The problem is far deeper than that.
Harry Wallop’s report highlighted in particular two practices which many people might reasonably call “scams”.
Many of us have had the experience of getting the car repaired after a collision. Often, particularly in crisis period, we prefer to give the business to somebody we know and trust, who might well be the appointed dealer for our car’s manufacturer.
That’s fine because (probably) when we were sold the policy it was on the basis amongst other things that we could choose our repairer etc. In reality it doesn’t happen because insurance companies insist that the vehicle goes to one of their “approved” specialists.
Is this because, like panel lawyers (see Panel beater) they are better than everybody else? No, it is because they do what they are told by their paymasters.

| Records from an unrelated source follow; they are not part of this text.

Definition Date_now : M Z :=
  fun w =>
    (Returned (now_at (clock_reads w)),
     {| prompts := prompts w; versions := versions w;
        clock_reads := S (clock_reads w); uuid_draws := uuid_draws w |}).

Definition randomUUID : M string :=
  fun w =>
    (Returned (uuid_at (uuid_draws w)),
     {| prompts := prompts w; versions := versions w;
        clock_reads := clock_reads w; uuid_draws := S (uuid_draws w) |}).

(** [db.prompts.get(id)] *)
Definition prompts_get (id : string) : M (option Prompt.t) :=
  fun w => (Returned (tbl_get Prompt.id id (prompts w)), w).

(** [db.prompts.add(prompt)] *)
Definition prompts_add (p : Prompt.t) : M unit :=
  fun w =>
    match tbl_add Prompt.id p (prompts w) with
    | Some t =>
        (Returned tt,
         {| prompts := t; versions := versions w;
            clock_reads := clock_reads w; uuid_draws := uuid_draws w |})
    | None => (Thrown ConstraintError, w)
    end.

(** [db.prompts.update(id, changes)] *)
Definition prompts_update (id : string) (changes : PromptChanges) : M unit :=
  fun w =>
    (Returned tt,
     {| prompts := tbl_update Prompt.id id (apply_changes changes) (prompts w);
        versions := versions w;
        clock_reads := clock_reads w; uuid_draws := uuid_draws w |}).

(** [db.versions.get(id)] *)
Definition versions_get (id : string) : M (option Version.t) :=
  fun w => (Returned (tbl_get Version.id id (versions w)), w).

(** [db.versions.add(version)] *)
Definition versions_add (v : Version.t) : M unit :=
  fun w =>
    match tbl_add Version.id v (versions w) with
    | Some t =>
        (Returned tt,
         {| prompts := prompts w; versions := t;
            clock_reads := clock_reads w; uuid_draws := uuid_draws w |})
    | None => (Thrown ConstraintError, w)
    end.

(** [db.versions.where('promptId').equals(promptId)], read from the
    current world. *)
Definition versions_where_promptId (promptId : string) : M Collection :=
  fun w => (Returned (where_promptId_equals promptId (versions w)), w).

(** db.js, [updatePrompt]. *)
Definition updatePrompt (id : string) (updates : PromptChanges) : M unit :=
  now <- Date_now ;;
  let updateData := with_updatedAt updates now in
  prompts_update id updateData.

(** db.js, [createVersion]; an argument left out is [None]. *)
Definition createVersion (promptId : string) (content notes : option string)
  : M string :=
  id <- randomUUID ;;
  now <- Date_now ;;
  c <- versions_where_promptId promptId ;;
  let existingVersions := toArray c in
  let versionNumber := List.length existingVersions + 1 in
  let versionString := version_label versionNumber in
  let version :=
    {| Version.id := id;
       Version.promptId := promptId;
       Version.version := versionString;
       Version.content := or_empty content;
       Version.notes := or_empty notes;
       Version.createdAt := now;
       Version.updatedAt := now |} in
  versions_add version ;;;
  updatePrompt promptId no_changes ;;;
  ret id.

(** db.js, [getVersion]. *)
Definition getVersion (id : string) : M (option Version.t) :=
  versions_get id.

(** db.js, [getVersionsByPrompt]. *)
Definition getVersionsByPrompt (promptId : string) : M (list Version.t) :=
  c <- versions_where_promptId promptId ;;
  ret (sortBy_createdAt (reverse c)).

As the Dispatches programme revealed with first-hand evidence from people in the industry, that may go as far as compromising on safety features and using non-manufacturer approved parts to save money.
Beyond that, insurers are making money by insisting that their pet panel beaters purchase parts, including paint, from specified suppliers and nobody else.
The reason is that insurers then receive from the paint suppliers what is benignly described as a “rebate”.
Take a look at the definitions within the Bribery Act 2010. The key provisions are summarised in my blog Bribery - every step of the way.. How can anybody say that the system of rebates is not plain and simply a practice of paying and receiving bribes?
The other charming practice that was covered, again with the assistance of direct evidence from people in the industry, was that of inflating repair charges within “no fault claims”.
It’s simple enough. In most accident claims, one or other driver will be responsible. One is “at fault” and the other isn’t. The insurers of the “at fault” driver are going to be paying for the repairs, but the repairs are organised by the innocent driver’s insurance company. That insurer pays the repair bill and then, you would expect, claims back the cost from the “at fault” insurer.
No, they claim back the cost and more. In other words, they add a margin to their actual outlay and make a profit. It’s estimated to manufacture £225 million a year (adding to the cost of your premium).
One such disputed claim was dismissed and harshly criticised by a county court judge in 2011. It grabbed the attention of the Office of Fair Trading, leading to the observation that the industry was “dysfunctional” and a reference to the Competition Commission, which is ongoing (see Business as usual).
The insurers who were on the wrong end of that decision in 2011 appealed to a High Court judge and succeeded. It is thought that there is going to be a further appeal, but it is also said that since then more insurers are looking to formalise these arrangements which the High Court appears to have sanctioned.
The decision seems bizarre to many people including lawyers I know. It looks to most of the world like an inflated claim.
Ironic that insurers are apparently feeding off each other with these inflated claims whilst at the same time now routinely and vigorously pursuing jail terms for accident victims who are said to have exaggerated their claims against insurance companies.
One rule for one and one rule for another?
These organizations already operate above the law. With the present assault on the civil justice system they are now aiming - and seemingly succeeding with the assistance of our impoverished and supine government – to raise themselves up above the clouds.